● TASK PROMPT:
Each line below from the one containing "Definition path : string" through the one containing "(** Flask's [app.run(debug, host, port)]: it" is to be given again exactly, and no line outside that span.

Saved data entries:
-------
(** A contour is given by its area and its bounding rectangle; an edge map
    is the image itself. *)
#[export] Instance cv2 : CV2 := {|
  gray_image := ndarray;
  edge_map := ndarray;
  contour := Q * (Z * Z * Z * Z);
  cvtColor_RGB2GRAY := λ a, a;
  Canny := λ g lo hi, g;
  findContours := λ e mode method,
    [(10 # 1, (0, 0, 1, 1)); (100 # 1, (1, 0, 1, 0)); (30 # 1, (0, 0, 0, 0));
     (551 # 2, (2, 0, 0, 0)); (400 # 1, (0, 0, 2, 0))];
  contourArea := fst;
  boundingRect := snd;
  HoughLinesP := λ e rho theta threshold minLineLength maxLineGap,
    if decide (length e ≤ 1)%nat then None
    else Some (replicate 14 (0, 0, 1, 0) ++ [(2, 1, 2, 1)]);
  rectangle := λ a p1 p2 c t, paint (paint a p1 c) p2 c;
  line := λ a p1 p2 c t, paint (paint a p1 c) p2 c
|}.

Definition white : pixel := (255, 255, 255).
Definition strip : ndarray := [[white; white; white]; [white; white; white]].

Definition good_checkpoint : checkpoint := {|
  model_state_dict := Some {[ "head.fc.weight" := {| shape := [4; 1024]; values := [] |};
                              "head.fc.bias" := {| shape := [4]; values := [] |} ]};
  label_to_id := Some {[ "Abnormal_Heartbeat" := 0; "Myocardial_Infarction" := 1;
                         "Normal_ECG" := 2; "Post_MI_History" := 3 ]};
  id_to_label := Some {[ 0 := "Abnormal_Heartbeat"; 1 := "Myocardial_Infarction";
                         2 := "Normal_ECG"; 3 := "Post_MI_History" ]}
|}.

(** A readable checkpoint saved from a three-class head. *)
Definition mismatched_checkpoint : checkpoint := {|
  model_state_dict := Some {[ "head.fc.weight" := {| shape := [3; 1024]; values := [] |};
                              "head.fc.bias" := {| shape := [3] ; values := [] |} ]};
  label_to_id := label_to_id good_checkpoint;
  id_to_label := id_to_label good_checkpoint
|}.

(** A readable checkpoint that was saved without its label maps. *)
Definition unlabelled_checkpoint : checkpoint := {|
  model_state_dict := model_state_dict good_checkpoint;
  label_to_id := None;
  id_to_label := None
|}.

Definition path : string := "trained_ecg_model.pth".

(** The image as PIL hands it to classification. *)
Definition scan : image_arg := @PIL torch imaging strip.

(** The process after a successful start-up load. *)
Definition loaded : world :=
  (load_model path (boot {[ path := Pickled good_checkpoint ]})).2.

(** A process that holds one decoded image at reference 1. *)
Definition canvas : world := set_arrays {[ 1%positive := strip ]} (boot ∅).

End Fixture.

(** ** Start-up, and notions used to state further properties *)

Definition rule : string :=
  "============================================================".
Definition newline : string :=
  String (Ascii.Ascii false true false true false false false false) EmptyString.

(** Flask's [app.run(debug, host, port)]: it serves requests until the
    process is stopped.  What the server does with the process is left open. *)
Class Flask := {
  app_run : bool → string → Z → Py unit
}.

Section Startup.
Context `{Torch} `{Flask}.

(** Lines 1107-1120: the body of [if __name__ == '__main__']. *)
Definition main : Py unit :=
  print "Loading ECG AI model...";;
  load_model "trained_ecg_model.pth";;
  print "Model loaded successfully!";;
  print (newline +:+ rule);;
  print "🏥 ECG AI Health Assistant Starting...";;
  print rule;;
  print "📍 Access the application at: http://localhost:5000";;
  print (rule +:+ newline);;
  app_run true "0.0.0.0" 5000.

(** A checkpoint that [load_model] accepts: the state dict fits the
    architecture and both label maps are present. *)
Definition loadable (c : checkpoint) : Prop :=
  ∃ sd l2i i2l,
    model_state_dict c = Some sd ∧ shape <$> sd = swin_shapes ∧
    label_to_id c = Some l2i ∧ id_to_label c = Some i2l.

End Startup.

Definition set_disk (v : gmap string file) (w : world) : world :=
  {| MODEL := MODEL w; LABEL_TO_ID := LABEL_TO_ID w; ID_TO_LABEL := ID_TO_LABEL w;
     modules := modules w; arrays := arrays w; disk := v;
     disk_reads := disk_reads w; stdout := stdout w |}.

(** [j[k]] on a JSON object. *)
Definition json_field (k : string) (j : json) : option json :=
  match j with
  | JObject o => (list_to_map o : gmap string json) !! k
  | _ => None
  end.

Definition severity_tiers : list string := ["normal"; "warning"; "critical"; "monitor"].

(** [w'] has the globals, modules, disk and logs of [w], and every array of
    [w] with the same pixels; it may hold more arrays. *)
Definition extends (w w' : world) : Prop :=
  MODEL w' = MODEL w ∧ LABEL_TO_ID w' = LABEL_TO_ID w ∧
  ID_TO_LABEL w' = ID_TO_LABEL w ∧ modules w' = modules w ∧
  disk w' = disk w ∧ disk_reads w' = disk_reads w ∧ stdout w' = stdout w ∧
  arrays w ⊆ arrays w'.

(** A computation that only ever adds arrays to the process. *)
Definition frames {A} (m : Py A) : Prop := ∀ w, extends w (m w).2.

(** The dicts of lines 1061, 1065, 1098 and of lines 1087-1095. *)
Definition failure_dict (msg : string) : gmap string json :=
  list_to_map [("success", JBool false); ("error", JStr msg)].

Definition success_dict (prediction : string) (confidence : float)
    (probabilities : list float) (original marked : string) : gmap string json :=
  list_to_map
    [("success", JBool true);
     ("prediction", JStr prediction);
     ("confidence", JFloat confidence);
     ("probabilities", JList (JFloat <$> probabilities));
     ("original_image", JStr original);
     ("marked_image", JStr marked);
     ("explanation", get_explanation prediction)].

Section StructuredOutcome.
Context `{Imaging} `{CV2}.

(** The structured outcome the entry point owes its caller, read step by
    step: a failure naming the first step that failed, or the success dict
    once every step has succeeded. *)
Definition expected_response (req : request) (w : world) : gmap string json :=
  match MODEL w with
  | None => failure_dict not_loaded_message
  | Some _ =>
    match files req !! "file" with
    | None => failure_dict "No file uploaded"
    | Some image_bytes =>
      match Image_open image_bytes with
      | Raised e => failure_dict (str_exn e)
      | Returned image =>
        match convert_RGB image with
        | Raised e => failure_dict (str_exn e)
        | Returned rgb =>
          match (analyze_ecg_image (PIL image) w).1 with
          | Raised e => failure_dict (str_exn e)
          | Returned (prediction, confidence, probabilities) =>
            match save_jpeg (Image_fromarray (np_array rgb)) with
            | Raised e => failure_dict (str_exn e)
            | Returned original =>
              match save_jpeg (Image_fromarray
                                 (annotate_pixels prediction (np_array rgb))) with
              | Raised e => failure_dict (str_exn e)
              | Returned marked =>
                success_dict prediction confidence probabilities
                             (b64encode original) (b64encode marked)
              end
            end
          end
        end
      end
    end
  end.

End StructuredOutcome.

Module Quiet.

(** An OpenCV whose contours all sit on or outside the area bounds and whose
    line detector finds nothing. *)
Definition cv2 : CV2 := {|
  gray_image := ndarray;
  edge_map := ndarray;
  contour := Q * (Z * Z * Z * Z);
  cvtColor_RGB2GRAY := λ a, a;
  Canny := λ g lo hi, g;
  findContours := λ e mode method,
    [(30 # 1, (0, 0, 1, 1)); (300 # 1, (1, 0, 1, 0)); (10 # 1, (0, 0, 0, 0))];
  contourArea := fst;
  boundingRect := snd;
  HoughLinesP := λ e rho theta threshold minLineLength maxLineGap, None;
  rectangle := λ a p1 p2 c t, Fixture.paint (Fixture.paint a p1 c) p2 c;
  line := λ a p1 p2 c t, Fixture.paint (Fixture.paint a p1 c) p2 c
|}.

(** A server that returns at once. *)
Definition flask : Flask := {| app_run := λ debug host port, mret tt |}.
-------
● ANSWER TO THIS EXERCISE:
Definition path : string := "trained_ecg_model.pth".

(** The image as PIL hands it to classification. *)
Definition scan : image_arg := @PIL torch imaging strip.

(** The process after a successful start-up load. *)
Definition loaded : world :=
  (load_model path (boot {[ path := Pickled good_checkpoint ]})).2.

(** A process that holds one decoded image at reference 1. *)
Definition canvas : world := set_arrays {[ 1%positive := strip ]} (boot ∅).

End Fixture.

(** ** Start-up, and notions used to state further properties *)

Definition rule : string :=
  "============================================================".
Definition newline : string :=
  String (Ascii.Ascii false true false true false false false false) EmptyString.

(** Flask's [app.run(debug, host, port)]: it serves requests until the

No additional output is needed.